Failure is accepted in Silicon Valley as a rite of passage to success, but it’s seen as a debilitating setback to Asians in the startup world. In Asia, failure discourages rather than motivates entrepreneurs to continually pursue new and innovative, high-stakes companies.
According to Forbes, Asian millennials have been successful in launching sharing economy apps, solar energy firms and venture capital firms. However, when it comes to valuations, they tend to lag behind the West.
One reason for that is because when a startup fails, Asian entrepreneurs are unlikely to try again. Instead they “usually disappear in shame rather than lionizing the experience,” like Americans do. The result is a limited net value of startups.
The older Asian generations typically associate startups with risk. Tom Kim, co-founder of Inspire Ventures, which assists new businesses, says that the majority of youth-run startups in his region that include Bangkok, Ho Chi Minh City and Manila, are failing. Kim explained:
“Southeast Asia doesn’t have a culture of accepting failure. Six months later they’re done. The businesses did not have a chance. They’re just kids. There’s no infrastructure to support them.”
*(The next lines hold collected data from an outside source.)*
(** A fault-free apply within capacity succeeds, and this is what the maps hold. *)
Lemma apply_does s c exec files n :
  engine_ok s -> e_faults s = [] -> input_ok c exec files ->
  check_capacity (written s (e_active_slot s)) (length (co_deny c)) (length (co_allow c))
    (length exec) (length files) n = true ->
  let slot := Z.lxor (e_active_slot s) 1 in
  exists s', apply_compiled c exec files n s = (Some tt, s') /\
    e_maps s' =
      on_active slot (filled slot c exec files (cleared slot (written s slot) (e_maps s))) /\
    e_faults s' = [] /\ e_generation s' = co_generation c.
Proof.
  intros Hs Hf Hin Hcap slot. destruct (other_slot s Hs) as [Hslot _].
  assert (contents_of_slot slot (written s slot)) as Hc.
  { unfold written. destruct Hs. destruct (Z.eqb_spec slot 0) as [->|]; [done|].
    by replace slot with 1 by lia. }
  unfold apply_compiled, get, mbind at 1 2, sensor_bind at 1 2. rewrite Hcap. cbn [negb].
  fold slot.
  destruct (clear_contents_does slot (written s slot) Hslot Hc s Hf) as (s1 & H1 & Hm1 & Hf1).
  destruct (write_slot_does slot c exec files Hslot Hin s1 Hf1) as (s2 & H2 & Hm2 & Hf2).
  destruct (does_open_map s2 Hf2) as (s2' & Ho & Hmo & Hfo).
  destruct (does_must (on_active slot) s2' Hfo) as (s3 & H3 & Hm3 & Hf3).
  eexists. unfold clear_slot, get, mbind, sensor_bind. rewrite H1, H2, Ho, H3. split; [done|]. cbn.
  by rewrite Hm3, Hmo, Hm2, Hm1, Hf3.
Qed.

(** ** Contents of the maps *)

Lemma foldl_proj {A B} (proj : policy_maps -> B) (F : A -> policy_maps -> policy_maps)
    (f : A -> B -> B) m l :
  (forall m x, proj (F x m) = f x (proj m)) ->
  proj (foldl (fun m x => F x m) m l) = foldl (fun b x => f x b) (proj m) l.
Proof.
  intros HF. revert m. induction l as [|x l IH]; intros m; [done|]. cbn [foldl].
  by rewrite IH, HF.
Qed.
Lemma parse_inr text ids policy ids' :
  parse text ids = (inr policy, ids') ->
  exists file st, policy_from_str text = inr file /\ ids' = ps_ids st /\
    parse_profiles file (mk_pstate ids 1 []) = (inr (po_profiles policy), st) /\
    parse_bindings (po_profiles policy) [] 0 (plf_bindings file) st =
      (inr (po_bindings policy), st) /\
    parse_namespaces (po_profiles policy) ∅ (plf_namespaces file) st =
      (inr (po_namespaces policy), st) /\
    po_origins policy = ps_origins st.
Proof.
  unfold parse. destruct (policy_from_str text) as [e|file] eqn:Hfile; [done|].
  destruct (parse_file file _) as [r st] eqn:Hpf. intros [= -> <-].
  unfold parse_file in Hpf.
  apply bind_inr in Hpf as (profiles & st1 & Hp & (bindings & st2 & Hb &
    (namespaces & st3 & Hn & (origins & st4 & Ho & [= <- <-])%bind_inr)%bind_inr)%bind_inr).
  injection Ho as <- <-. pose proof (parse_bindings_state _ _ _ _ _ _ _ Hb) as ->.
  pose proof (parse_namespaces_state _ _ _ _ _ _ Hn) as ->.
  by exists file, st1.
Qed.

End Specs.

Section Theorems.
Context {I : Ipnet} {S : IpnetStr I} {T : Toml}.
Context {L : IpnetLaws I} {SL : IpnetStrLaws I S} {TL : TomlLaws T}.

(** What the theorems use of a parse. *)
Lemma parsed_profiles text ids policy ids' :
  ids_ok ids -> parse text ids = (inr policy, ids') ->
  exists file own q st, policy_from_str text = inr file /\ ids' = ps_ids st /\
    pstate_ok st /\ po_origins policy = ps_origins st /\
    po_profiles policy = own ++ [q] /\
    Forall2 (fun e p => e.1 <> QUARANTINE /\ profile_of e.1 e.2 p) (plf_profiles file) own /\
    (p_name q = QUARANTINE /\ p_mode q = Enforce /\ p_net_default q = Deny /\
     p_deny_raw_sockets q = true /\ p_rules q = [] /\
     p_exec q = Some (mk_ExecPolicy Deny false [])) /\
    forall p, p ∈ po_profiles policy -> profile_ok (mk_pstate ids 1 []) st p.
Proof using L SL.
  intros Hids%init_ok (file & st & Hf & -> & Hp & _ & _ & Ho)%parse_inr.
  pose proof (run_step _ _ _ _ _ Hids Hp) as Hs.
  apply parse_profiles_inr in Hp as (own & q & Heq & HF & Hq & Hqok); [|done].
  exists file, own, q, st. split; [done|]. split; [done|]. split; [by eapply step_ok|].
  split; [done|]. split; [done|]. split.
  { eapply Forall2_impl; [done|]. by intros e p (? & ? & _). }
  split; [done|]. rewrite Heq. intros p [Hin| ->%list_elem_of_singleton]%elem_of_app; [|done].
  apply list_elem_of_lookup in Hin as [k Hk].
  destruct (Forall2_lookup_r _ _ _ _ _ HF Hk) as (e & _ & _ & _ & ?). done.
Qed.

Lemma parsed_names text ids policy ids' :
  ids_ok ids -> parse text ids = (inr policy, ids') -> NoDup (p_name <$> po_profiles policy).
Proof using L SL TL.
  intros Hids (file & own & q & st & Hf & _ & _ & _ & -> & HF & (Hq & _) & _)%parsed_profiles;
    [|done].
  rewrite fmap_app. assert (p_name <$> own = (plf_profiles file).*1) as ->.
  { symmetry. clear -HF. induction HF as [|e p ? ? (_ & ? & _)]; [done|]. cbn. congruence. }
  apply NoDup_app. split_and!; [by eapply profile_keys| |apply NoDup_singleton].
  intros n (e & -> & [k Hk]%list_elem_of_lookup)%list_elem_of_fmap Hn%list_elem_of_singleton.
  destruct (Forall2_lookup_l _ _ _ _ _ HF Hk) as (p & _ & Hne & _). congruence.
Qed.

Lemma parsed_wf text ids policy ids' :
  ids_ok ids -> parse text ids = (inr policy, ids') ->
  policy_wf policy /\ policy_ids_ok policy /\
  forall p, p ∈ po_profiles policy -> pi_ids ids' !! p_name p = Some (p_id p).
Proof using L SL TL.
  intros Hids Hp. pose proof (parsed_names _ _ _ _ Hids Hp) as Hnd.
  apply parsed_profiles in Hp as (file & own & q & st & _ & -> & [Hst _] & _ & _ & _ & _ & Hall);
    [|done].
  destruct Hst as (Hb & Hr & Hinj). split; [split|split].
  - apply NoDup_fmap_2_strong, (NoDup_fmap_1 _ _ Hnd). intros p1 p2 H1 H2 Heq.
    apply list_elem_of_lookup in H1 as [i Hi], H2 as [j Hj].
    assert (i = j) as ->; [|congruence].
    eapply (NoDup_lookup _ i j _ Hnd); rewrite list_lookup_fmap, ?Hi, ?Hj; [done|].
    cbn. f_equal. destruct (Hall p1) as (Hp1 & _); [by eapply list_elem_of_lookup_2|].
    destruct (Hall p2) as (Hp2 & _); [by eapply list_elem_of_lookup_2|].
    rewrite Heq in Hp1. by eapply Hinj.
  - intros p Hp. by apply Hall.
  - intros p Hp. destruct (Hall p Hp) as (Hid & _). apply Hr in Hid.
    unfold id_ok, RK_MAX_PROFILES, MAX_PROFILES in *. lia.
  - intros p Hp. by apply Hall.
Qed.

(** Every policy the parser accepts is one the compiler and the engine can rely on:
    its profiles have distinct names and distinct ids below the kernel's limit, which are
    the ids the allocator keeps for those names, and no prefix has host bits set. *)
Lemma parsed_policy_wf text ids policy ids'
    (Hids : ids_ok ids) (Hp : parse text ids = (inr policy, ids')) :
  policy_wf policy /\ policy_ids_ok policy /\
  NoDup (p_name <$> po_profiles policy) /\
  forall p, p ∈ po_profiles policy -> pi_ids ids' !! p_name p = Some (p_id p).
Proof using L SL TL.
  destruct (parsed_wf _ _ _ _ Hids Hp) as (? & ? & ?).
  split; [done|]. split; [done|]. split; [by eapply parsed_names|done].
Qed.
The fear of failure in Asian culture is clearly apparent in the educational system of East Asian countries including that of China and Korea. Tim Chae, a partner in the California-based venture capital firm 500 Startups, said during the Forbes Under 20 Summit in Singapore:
“Silicon Valley is obviously a place where people aren’t just saying it’s important to fail and you learn by failing — they get hired back. In Korea, starting from education day one, failure is not something you’re trained to love. You’re scared of it. That’s why you see people so willing to be middle of the road, the best college and a job at Samsung.”
Perhaps, it’s time to embrace failure as a learning experience on the road to success.